Aggregations combine multiple values into a single result for each group, enabling efficient high-level insights into the data.


In [3]:
# Group data by 'species' and calculate the mean body mass for each group.
# This groups the penguins by species, then finds the average weight in grams.

penguins_body_mass.groupby(["species"])["body_mass_g"].mean()

species
Adelie       3700.662252
Chinstrap    3733.088235
Gentoo       5076.016260
Name: body_mass_g, dtype: float64

The code :
penguins_body_mass.groupby(["body_mass_g"])["species"].mean()

did not work because the `.mean()` function in pandas requires numeric data and fails on strings.

- `.mean()` → works only on numeric data, so it raises an error or returns nothing when applied to non-numeric columns like strings (e.g., `"species"`).
- `.sum()` → with strings, it concatenates the values instead of summing numerically.
- `.min()` / `.max()` → applied to strings, these return the lexicographically smallest or largest value respectively.

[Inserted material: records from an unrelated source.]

(** * Cross-chain event listener (script.py) and the enforce_types decorator
      (decorators.py): a shallow embedding and its properties.

    The Python objects are modelled by explicit state passing.  Everything the
    program obtains from outside (the RPC client, the gas oracle, the outcome
    of a file operation, the Python runtime's text codec and JSON codec) is an
    explicit input of the function that asks for it. *)

From Stdlib Require Import ZArith NArith String Ascii List Bool Lia.
From Stdlib Require Import Sorting.Sorted DecimalString.
From stdpp Require Import base option list gmap sets strings.

Local Set Warnings "-register-all".
Local Open Scope Z_scope.
Local Open Scope string_scope.

(* ===================================================================== *)
(** ** Python exceptions and results *)
(* ===================================================================== *)

(** The exception classes (all subclasses of [Exception]) that the two source
    files raise, catch or let through. *)
Inductive exn : Type :=
| IOError
| JSONDecodeError
| UnicodeDecodeError
| AttributeError
| TypeError
| ValueError
| RequestException
| OtherError (name : string).

Definition exn_eqb (a b : exn) : bool :=
  match a, b with
  | IOError, IOError | JSONDecodeError, JSONDecodeError
  | UnicodeDecodeError, UnicodeDecodeError | AttributeError, AttributeError
  | TypeError, TypeError | ValueError, ValueError
  | RequestException, RequestException => true
  | OtherError x, OtherError y => String.eqb x y
  | _, _ => false
  end.

(** The outcome of a Python call: a value, or a raised exception. *)
Inductive res (A : Type) : Type :=
| Ret (a : A)
| Raise (e : exn).
Arguments Ret {A} a.
Arguments Raise {A} e.

Definition returns {A} (r : res A) : bool :=
  match r with Ret _ => true | Raise _ => false end.

(* ===================================================================== *)
(** ** JSON documents and the members of the dedup set *)
(* ===================================================================== *)

(** What [json.load] produces (numbers restricted to integers). *)
Inductive json : Type :=
| JNull
| JBool (b : bool)
| JNum (z : Z)
| JStr (s : string)
| JArr (items : list json)
| JObj (pairs : list (string * json)).

(** Members of a Python [set] built from JSON atoms.  As set members Python
    identifies [True] with [1] and [False] with [0]. *)
Inductive hashable : Type :=
| HStr (s : string)
| HInt (z : Z)
| HNone.

Global Instance hashable_eq_dec : EqDecision hashable.
Proof. solve_decision. Defined.

Definition hashable_code (h : hashable) : string + Z + unit :=
  match h with
  | HStr s => inl (inl s)
  | HInt z => inl (inr z)
  | HNone => inr tt
  end.

Definition hashable_decode (c : string + Z + unit) : hashable :=
  match c with
  | inl (inl s) => HStr s
  | inl (inr z) => HInt z
  | inr _ => HNone
  end.

Global Instance hashable_countable : Countable hashable.
Proof.
  apply (inj_countable' hashable_code hashable_decode).
  intros []; reflexivity.
Defined.

(** [hash(v)] for a JSON value: lists and dicts are unhashable. *)
Definition hash_of_json (v : json) : option hashable :=
  match v with
  | JNull => Some HNone
  | JBool b => Some (HInt (if b then 1 else 0))
  | JNum z => Some (HInt z)
  | JStr s => Some (HStr s)
  | JArr _ | JObj _ => None
  end.

Definition json_of_hashable (h : hashable) : json :=
  match h with
  | HStr s => JStr s
  | HInt z => JNum z
  | HNone => JNull
  end.

(** [d.get(key, default)] on the dict that [json.load] builds from an object:
    a later pair with the same key overrides an earlier one. *)
Fixpoint dict_get (key : string) (pairs : list (string * json)) (default : json) : json :=
  match pairs with
  | [] => default
  | (k, v) :: rest =>
      if String.eqb k key then dict_get key rest v else dict_get key rest default
  end.

Fixpoint chars_of (s : string) : list string :=
  match s with
  | EmptyString => []
  | String c rest => String c EmptyString :: chars_of rest
  end.

Fixpoint hash_all (items : list json) : option (list hashable) :=
  match items with
  | [] => Some []
  | v :: rest =>
      match hash_of_json v, hash_all rest with
      | Some h, Some hs => Some (h :: hs)
      | _, _ => None
      end
  end.

(** [set(v)]: iterate [v] and collect its members.  A list yields its items
    (TypeError on an unhashable item), a string its characters, a dict its
    keys; any other JSON value is not iterable. *)
Definition set_of_json (v : json) : res (gset hashable) :=
  match v with
  | JArr items =>
      match hash_all items with
      | Some hs => Ret (list_to_set hs)
      | None => Raise TypeError
      end
  | JStr s => Ret (list_to_set (HStr <$> chars_of s))
  | JObj pairs => Ret (list_to_set ((fun p => HStr (fst p)) <$> pairs))
  | JNull | JBool _ | JNum _ => Raise TypeError
  end.

(** The document written by [_save]. *)
Definition snapshot_doc (s : gset hashable) : json :=
  JObj [("processed_txs", JArr (json_of_hashable <$> elements s))].

(* ===================================================================== *)
(** ** The Python runtime used by StateDB *)
(* ===================================================================== *)

(** Text-mode file I/O and the json module.  [text_decode] is what reading a
    file opened with mode 'r' does to its bytes (None: UnicodeDecodeError);
    [json_loads] is None on a JSONDecodeError. *)
Record runtime : Type := {
  text_decode : list Byte.byte -> option string;
  text_encode : string -> list Byte.byte;
  json_loads : string -> option json;
  json_dumps : json -> string
}.

(** The bytes [_save] sends to the file for a given set. *)
Definition snapshot_bytes (rt : runtime) (s : gset hashable) : list Byte.byte :=
  text_encode rt (json_dumps rt (snapshot_doc s)).
(** * lua_utf8.cpp: the codepoint-addressed string library of Grit, verified

    A shallow embedding of [src/lua_utf8.cpp].  The file has three layers:

    - the two libraries the source is glue between: ICU's [UnicodeString]
      (UTF-16 code units, conversion from and to UTF-8) and [RegexMatcher],
      and the part of the Lua C API the source calls (a value stack, errors
      raised by a non-local exit);
    - the functions of [lua_utf8.cpp], written in a state-and-error monad over
      the Lua stack, one definition per C function and with the names of the
      source;
    - the theorems about them.

    ICU's regular-expression compiler and matching algorithm are not part of
    the repository.  The functions are therefore defined over a record
    [RegexEngine] of the three operations the source reaches through
    [RegexMatcher] (compile, group count, leftmost match from an offset);
    the matcher object itself (cursor, append position, replacement
    templates) is modelled on top of it.  [mini_engine] is an executable
    engine for a fragment of ICU's pattern syntax, used to run the functions
    on concrete inputs.  ICU's character database is taken the same way, as
    the record [UCharDatabase] of the three functions [getProperty] calls.

    Not embedded: [lua_utf8_upper] and [lua_utf8_lower] (ICU's case mapping
    tables), [regex_matcher_gc] (memory), and [utf8_lua_init] with the
    metatable that the macros of lua_wrappers_common.h generate (the global
    tables of the host). *)

From Stdlib Require Import ZArith Bool Ascii String DecimalString List Lia.
Import ListNotations.
Open Scope Z_scope.
(** A mantissa of 53 bits, shifted up, rounds to itself. *)
Lemma binary_round_aux_scaled M n t :
  Zpos (digits2_pos M) = 53 -> -1074 <= t <= 971 ->
  binary_round_aux prec emax false (Zpos (scaled M n)) (t - Z.of_nat n) loc_Exact
  = S754_finite false M t.
Proof.
  intros HM Ht. unfold binary_round_aux.
  assert (Hfirst : shr_fexp prec emax (Zpos (scaled M n)) (t - Z.of_nat n) loc_Exact
                   = (Build_shr_record (Zpos M) false false, t)).
  { unfold shr_fexp. cbn [Zdigits2 shr_record_of_loc].
    rewrite digits2_scaled, HM. rewrite fexp_normal by lia.
    replace (53 + Z.of_nat n + (t - Z.of_nat n) - 53 - (t - Z.of_nat n)) with (Z.of_nat n) by lia.
    destruct n as [|n].
    - unfold shr. cbn [Z.of_nat]. rewrite Z.sub_0_r. reflexivity.
    - unfold shr. change (Z.of_nat (S n)) with (Zpos (Pos.of_succ_nat n)). cbv iota.
      rewrite iter_pos_nat, SuccNat2Pos.id_succ, iter_shr_1_scaled. f_equal. lia. }
  rewrite Hfirst. cbn [shr_m loc_of_shr_record round_nearest_even].
  assert (Hsecond : shr_fexp prec emax (Zpos M) t loc_Exact
                    = (Build_shr_record (Zpos M) false false, t)).
  { unfold shr_fexp. cbn [Zdigits2 shr_record_of_loc].
    rewrite HM. rewrite fexp_normal by lia.
    replace (53 + t - 53 - t) with 0 by lia. reflexivity. }
  rewrite Hsecond. cbn [shr_m].
  replace (t <=? emax - prec) with true; [reflexivity|].
  symmetry. apply Z.leb_le. unfold emax, prec. lia.
Qed.
(** A trace in which every insert of a CommentRecord comes directly after
    a confirmed submission for the same post. *)
Inductive Recorded : Trace -> Prop :=
| Recorded_nil : Recorded []
| Recorded_other e t :
    is_insert e = false -> Recorded t -> Recorded (e :: t)
| Recorded_pair postId commentText answer t :
    confirmed answer = true -> Recorded t ->
    Recorded (EvSubmit postId commentText answer :: EvInsert postId :: t).

(** An event that is neither a real submission nor a storage insert. *)
Definition quiet (e : Event) : Prop :=
  is_submit e = false /\ is_insert e = false.

(** *** The media type of a link

    The specification speaks of links that match "known image file
    extensions or known image-hosting domains" or "a gallery URL pattern",
    and names none of them: the extensions, the domains and the pattern
    are the constants of the sources. *)
Definition image_extensions : list string :=
  [".jpg"; ".jpeg"; ".png"; ".gif"; ".webp"].

Definition image_hosts : list string :=
  ["i.redd.it"; "i.imgur.com"; "preview.redd.it"].

Definition gallery_path : string := "reddit.com/gallery/".

(** [needle] occurs in [text]: the text spells it from some position on. *)
Definition Occurs (needle text : string) : Prop :=
  exists before after,
    text = String.append before (String.append needle after).
(* ------------------------------------------------------------------ *)
(** ** Cells

    A cell of a frame as a row hands it to Python: null, a text, a float or
    an integer.  [pd.read_csv] is called without [dtype], so the cells of a
    column are of one kind: integers when every cell is a whole number,
    floats when every cell is a number or empty, and texts otherwise. *)

Inductive value :=
| Null
| Str (s : string)
| Float (q : Q)
| Int (z : Z).

Definition value_isna (v : value) : bool :=
  match v with Null => true | _ => false end.

(* ------------------------------------------------------------------ *)
(** ** The four source relations

    The columns are the ones the pipeline reads; identifiers and the other
    text columns are strings, prices and payments are floats, the two
    timestamps of an order are the text read from the CSV file.  The zip
    code prefix is the one column the pipeline only passes on to the master
    table: it is kept as the cell the frame holds, an integer for the
    digits of the Olist file. *)

Module Customer.
Record t := mk {
  customer_id : option string;
  customer_zip_code_prefix : value;
  customer_city : option string;
  customer_state : option string
}.
End Customer.

Module Order.
Record t := mk {
  order_id : option string;
  customer_id : option string;
  order_status : option string;
  order_purchase_timestamp : option string;
  order_delivered_customer_date : option string
}.
End Order.

Module OrderItem.
Record t := mk {
  order_id : option string;
  product_id : option string;
  price : option Q;
  freight_value : option Q
}.
End OrderItem.

Module Payment.
Record t := mk {
  order_id : option string;
  payment_type : option string;
  payment_value : option Q
}.
End Payment.

(** A row of [merged_df]: an order with the customer, the order item and the
    payment it was joined with. *)
Module Merged.
Definition t : Type :=
  ((Order.t * option Customer.t) * option OrderItem.t) * option Payment.t.

Definition order (m : t) : Order.t := fst (fst (fst m)).
Definition customer (m : t) : option Customer.t := snd (fst (fst m)).
Definition item (m : t) : option OrderItem.t := snd (fst m).
Definition payment (m : t) : option Payment.t := snd m.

Thus, `.mean()` is stricter and numeric-only, whereas `.sum()`, `.min()`, and `.max()` can operate on string data but with behavior that reflects string operations rather than arithmetic.

In [4]:
# Get unique species values (3 unique species in dataset)
penguins_body_mass["species"].unique()
# three unique values. 

array(['Adelie', 'Gentoo', 'Chinstrap'], dtype=object)

In [5]:
# Using agg() to compute multiple aggregation metrics for each species
penguins_body_mass.groupby("species")["flipper_length_mm"].agg(["sum","mean"])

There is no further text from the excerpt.